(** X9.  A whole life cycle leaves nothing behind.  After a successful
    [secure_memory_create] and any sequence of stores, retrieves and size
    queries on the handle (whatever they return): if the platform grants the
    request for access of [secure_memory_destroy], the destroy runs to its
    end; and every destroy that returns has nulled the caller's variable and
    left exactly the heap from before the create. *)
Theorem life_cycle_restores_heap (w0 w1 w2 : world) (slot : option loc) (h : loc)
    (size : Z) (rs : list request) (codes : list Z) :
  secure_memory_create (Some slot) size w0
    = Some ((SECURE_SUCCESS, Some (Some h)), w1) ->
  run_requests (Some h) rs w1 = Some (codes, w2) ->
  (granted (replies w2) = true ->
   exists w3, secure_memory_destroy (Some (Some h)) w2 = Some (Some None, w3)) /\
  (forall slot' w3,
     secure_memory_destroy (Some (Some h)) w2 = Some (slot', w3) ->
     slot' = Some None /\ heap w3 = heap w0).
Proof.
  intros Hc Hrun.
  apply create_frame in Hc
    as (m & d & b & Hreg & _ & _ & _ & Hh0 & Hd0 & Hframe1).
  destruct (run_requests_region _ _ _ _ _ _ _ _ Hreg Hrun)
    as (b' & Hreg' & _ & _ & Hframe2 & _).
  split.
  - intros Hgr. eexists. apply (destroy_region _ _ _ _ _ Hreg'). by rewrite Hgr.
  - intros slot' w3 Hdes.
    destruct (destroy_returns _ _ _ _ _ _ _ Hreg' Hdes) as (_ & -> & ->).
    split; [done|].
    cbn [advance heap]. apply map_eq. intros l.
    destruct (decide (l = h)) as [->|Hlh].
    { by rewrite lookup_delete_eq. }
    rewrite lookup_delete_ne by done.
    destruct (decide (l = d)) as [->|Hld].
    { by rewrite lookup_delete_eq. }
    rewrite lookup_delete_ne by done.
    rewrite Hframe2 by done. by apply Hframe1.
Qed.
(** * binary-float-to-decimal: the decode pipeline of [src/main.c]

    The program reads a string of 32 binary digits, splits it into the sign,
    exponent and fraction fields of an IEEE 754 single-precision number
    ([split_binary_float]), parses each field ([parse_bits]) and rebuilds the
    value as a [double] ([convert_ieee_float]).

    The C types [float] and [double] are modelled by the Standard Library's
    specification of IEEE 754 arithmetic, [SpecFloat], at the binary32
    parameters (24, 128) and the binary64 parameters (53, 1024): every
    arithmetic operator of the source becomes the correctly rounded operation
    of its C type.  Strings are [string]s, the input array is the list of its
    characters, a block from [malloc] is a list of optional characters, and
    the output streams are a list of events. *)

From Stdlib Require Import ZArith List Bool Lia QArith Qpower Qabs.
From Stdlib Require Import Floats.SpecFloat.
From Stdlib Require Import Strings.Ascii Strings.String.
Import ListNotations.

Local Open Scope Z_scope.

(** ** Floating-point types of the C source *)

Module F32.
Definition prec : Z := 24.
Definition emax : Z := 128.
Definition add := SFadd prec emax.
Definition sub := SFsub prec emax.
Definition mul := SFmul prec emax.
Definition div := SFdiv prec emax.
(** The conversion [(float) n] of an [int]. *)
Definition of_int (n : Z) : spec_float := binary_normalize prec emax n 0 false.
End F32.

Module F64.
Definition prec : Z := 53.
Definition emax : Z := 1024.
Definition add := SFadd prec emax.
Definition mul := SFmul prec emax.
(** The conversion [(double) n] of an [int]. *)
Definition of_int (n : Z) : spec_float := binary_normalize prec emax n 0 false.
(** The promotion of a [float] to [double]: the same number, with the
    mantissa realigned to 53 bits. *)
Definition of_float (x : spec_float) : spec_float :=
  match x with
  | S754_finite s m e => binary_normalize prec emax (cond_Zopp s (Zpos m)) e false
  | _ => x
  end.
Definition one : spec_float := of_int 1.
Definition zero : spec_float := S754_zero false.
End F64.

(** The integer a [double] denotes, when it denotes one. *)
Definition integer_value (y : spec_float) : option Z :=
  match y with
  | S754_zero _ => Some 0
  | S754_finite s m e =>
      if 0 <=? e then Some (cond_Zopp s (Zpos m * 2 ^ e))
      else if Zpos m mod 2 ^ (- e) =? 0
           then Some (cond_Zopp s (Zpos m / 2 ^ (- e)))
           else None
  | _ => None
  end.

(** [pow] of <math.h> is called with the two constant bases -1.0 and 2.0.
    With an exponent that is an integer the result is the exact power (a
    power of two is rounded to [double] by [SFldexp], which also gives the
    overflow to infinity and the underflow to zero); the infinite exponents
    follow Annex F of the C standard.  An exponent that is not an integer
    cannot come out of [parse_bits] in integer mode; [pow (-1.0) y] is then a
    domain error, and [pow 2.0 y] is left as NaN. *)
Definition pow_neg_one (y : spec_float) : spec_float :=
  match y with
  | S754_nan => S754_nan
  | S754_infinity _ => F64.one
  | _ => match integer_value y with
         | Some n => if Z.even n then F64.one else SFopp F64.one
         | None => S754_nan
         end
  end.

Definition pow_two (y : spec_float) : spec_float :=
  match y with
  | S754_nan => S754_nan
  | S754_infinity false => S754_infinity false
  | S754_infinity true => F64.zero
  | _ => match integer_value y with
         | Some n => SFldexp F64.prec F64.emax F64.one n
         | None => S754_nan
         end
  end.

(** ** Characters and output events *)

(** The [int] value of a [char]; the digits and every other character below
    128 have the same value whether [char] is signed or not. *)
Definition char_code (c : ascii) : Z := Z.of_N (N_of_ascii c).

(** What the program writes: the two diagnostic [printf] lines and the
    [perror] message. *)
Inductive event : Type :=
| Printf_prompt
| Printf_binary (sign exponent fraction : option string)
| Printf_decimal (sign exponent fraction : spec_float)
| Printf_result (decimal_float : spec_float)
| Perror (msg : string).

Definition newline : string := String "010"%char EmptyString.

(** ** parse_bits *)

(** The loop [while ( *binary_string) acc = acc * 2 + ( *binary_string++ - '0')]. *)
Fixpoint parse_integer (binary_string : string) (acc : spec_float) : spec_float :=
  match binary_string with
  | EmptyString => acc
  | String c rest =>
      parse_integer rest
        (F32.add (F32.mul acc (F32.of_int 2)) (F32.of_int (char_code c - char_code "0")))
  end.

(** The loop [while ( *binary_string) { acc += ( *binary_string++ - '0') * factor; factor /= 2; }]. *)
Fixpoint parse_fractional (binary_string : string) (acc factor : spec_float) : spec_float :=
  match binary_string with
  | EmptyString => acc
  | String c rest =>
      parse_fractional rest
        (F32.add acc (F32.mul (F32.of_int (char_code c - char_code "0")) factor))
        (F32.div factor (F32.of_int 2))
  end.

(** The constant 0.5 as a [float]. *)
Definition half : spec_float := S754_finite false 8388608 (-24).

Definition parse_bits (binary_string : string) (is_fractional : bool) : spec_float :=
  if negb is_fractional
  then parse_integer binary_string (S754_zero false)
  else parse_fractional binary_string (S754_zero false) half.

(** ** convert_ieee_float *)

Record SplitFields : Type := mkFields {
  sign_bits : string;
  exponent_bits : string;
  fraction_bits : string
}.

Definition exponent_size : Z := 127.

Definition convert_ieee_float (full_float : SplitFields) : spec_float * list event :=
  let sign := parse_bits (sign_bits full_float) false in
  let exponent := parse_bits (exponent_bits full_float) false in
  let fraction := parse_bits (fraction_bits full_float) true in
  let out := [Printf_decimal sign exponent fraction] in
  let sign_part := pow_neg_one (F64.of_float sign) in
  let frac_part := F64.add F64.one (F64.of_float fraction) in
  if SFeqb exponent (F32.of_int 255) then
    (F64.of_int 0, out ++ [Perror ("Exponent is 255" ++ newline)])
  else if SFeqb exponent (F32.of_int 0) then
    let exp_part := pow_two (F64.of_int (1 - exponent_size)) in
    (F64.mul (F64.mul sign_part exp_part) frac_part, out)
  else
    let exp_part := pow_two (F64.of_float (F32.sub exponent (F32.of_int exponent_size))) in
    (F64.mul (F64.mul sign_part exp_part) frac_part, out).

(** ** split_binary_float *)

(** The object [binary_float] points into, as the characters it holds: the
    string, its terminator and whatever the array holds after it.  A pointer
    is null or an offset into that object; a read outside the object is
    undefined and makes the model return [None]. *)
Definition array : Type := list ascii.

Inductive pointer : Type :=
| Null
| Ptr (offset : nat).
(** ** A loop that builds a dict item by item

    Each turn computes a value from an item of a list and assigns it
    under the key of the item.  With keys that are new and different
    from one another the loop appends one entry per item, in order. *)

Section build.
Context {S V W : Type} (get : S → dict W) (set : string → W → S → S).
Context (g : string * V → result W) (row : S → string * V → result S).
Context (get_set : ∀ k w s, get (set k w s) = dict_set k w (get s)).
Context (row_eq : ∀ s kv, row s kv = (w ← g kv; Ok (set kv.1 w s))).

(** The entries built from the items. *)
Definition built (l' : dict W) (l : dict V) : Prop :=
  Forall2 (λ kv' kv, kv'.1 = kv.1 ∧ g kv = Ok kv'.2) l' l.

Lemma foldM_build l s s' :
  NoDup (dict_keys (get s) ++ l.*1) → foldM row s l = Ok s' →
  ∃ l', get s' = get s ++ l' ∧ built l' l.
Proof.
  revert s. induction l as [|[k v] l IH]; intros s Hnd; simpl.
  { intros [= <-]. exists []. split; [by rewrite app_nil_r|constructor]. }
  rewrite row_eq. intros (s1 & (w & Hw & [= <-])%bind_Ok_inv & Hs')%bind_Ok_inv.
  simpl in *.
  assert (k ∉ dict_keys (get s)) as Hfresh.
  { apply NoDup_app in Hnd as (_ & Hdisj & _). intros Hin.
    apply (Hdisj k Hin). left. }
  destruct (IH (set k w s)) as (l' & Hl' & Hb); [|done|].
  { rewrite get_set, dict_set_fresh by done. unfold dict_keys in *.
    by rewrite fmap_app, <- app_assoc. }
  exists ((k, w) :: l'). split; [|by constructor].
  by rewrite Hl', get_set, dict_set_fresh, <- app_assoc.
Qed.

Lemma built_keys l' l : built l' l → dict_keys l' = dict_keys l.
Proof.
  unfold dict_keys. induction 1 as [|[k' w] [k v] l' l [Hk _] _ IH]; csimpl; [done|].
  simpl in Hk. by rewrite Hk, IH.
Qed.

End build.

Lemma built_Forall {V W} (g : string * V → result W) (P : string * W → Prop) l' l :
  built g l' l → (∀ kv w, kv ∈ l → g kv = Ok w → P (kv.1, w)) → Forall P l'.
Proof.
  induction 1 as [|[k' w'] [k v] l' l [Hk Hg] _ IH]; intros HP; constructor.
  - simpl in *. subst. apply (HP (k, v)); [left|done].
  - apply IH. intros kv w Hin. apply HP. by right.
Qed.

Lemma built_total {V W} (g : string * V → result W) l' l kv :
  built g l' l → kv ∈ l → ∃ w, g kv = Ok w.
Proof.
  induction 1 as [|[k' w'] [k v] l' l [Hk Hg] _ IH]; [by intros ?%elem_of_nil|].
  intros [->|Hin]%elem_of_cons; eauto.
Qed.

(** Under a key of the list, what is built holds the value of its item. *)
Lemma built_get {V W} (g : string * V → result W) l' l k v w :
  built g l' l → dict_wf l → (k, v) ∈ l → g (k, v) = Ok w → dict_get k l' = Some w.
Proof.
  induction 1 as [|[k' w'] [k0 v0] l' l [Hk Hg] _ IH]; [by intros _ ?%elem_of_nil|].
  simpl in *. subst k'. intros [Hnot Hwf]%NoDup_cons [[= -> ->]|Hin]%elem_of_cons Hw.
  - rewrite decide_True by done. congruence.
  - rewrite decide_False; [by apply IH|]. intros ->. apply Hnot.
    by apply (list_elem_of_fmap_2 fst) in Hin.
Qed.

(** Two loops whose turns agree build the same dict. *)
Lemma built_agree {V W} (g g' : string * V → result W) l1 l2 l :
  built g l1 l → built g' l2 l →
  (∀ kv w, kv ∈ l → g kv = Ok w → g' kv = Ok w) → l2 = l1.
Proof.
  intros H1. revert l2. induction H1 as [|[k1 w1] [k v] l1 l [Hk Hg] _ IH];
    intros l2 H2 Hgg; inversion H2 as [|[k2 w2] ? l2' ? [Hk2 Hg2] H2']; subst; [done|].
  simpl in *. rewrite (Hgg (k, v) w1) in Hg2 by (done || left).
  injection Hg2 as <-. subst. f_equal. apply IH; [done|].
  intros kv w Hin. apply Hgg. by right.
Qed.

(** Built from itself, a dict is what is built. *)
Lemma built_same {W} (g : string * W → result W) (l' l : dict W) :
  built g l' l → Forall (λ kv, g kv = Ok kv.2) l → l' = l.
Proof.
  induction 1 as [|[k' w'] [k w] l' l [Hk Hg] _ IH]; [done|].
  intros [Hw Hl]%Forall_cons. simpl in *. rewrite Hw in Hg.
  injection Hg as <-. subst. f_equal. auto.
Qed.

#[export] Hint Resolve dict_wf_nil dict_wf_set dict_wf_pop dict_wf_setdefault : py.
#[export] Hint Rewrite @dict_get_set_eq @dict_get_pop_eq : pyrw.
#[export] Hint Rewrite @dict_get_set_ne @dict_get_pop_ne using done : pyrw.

-------------------------

— Problem to work on —
Return all lines from the entries that contain the string "half".

— Exercise answer —
Definition half : spec_float := S754_finite false 8388608 (-24).
  else parse_fractional binary_string (S754_zero false) half.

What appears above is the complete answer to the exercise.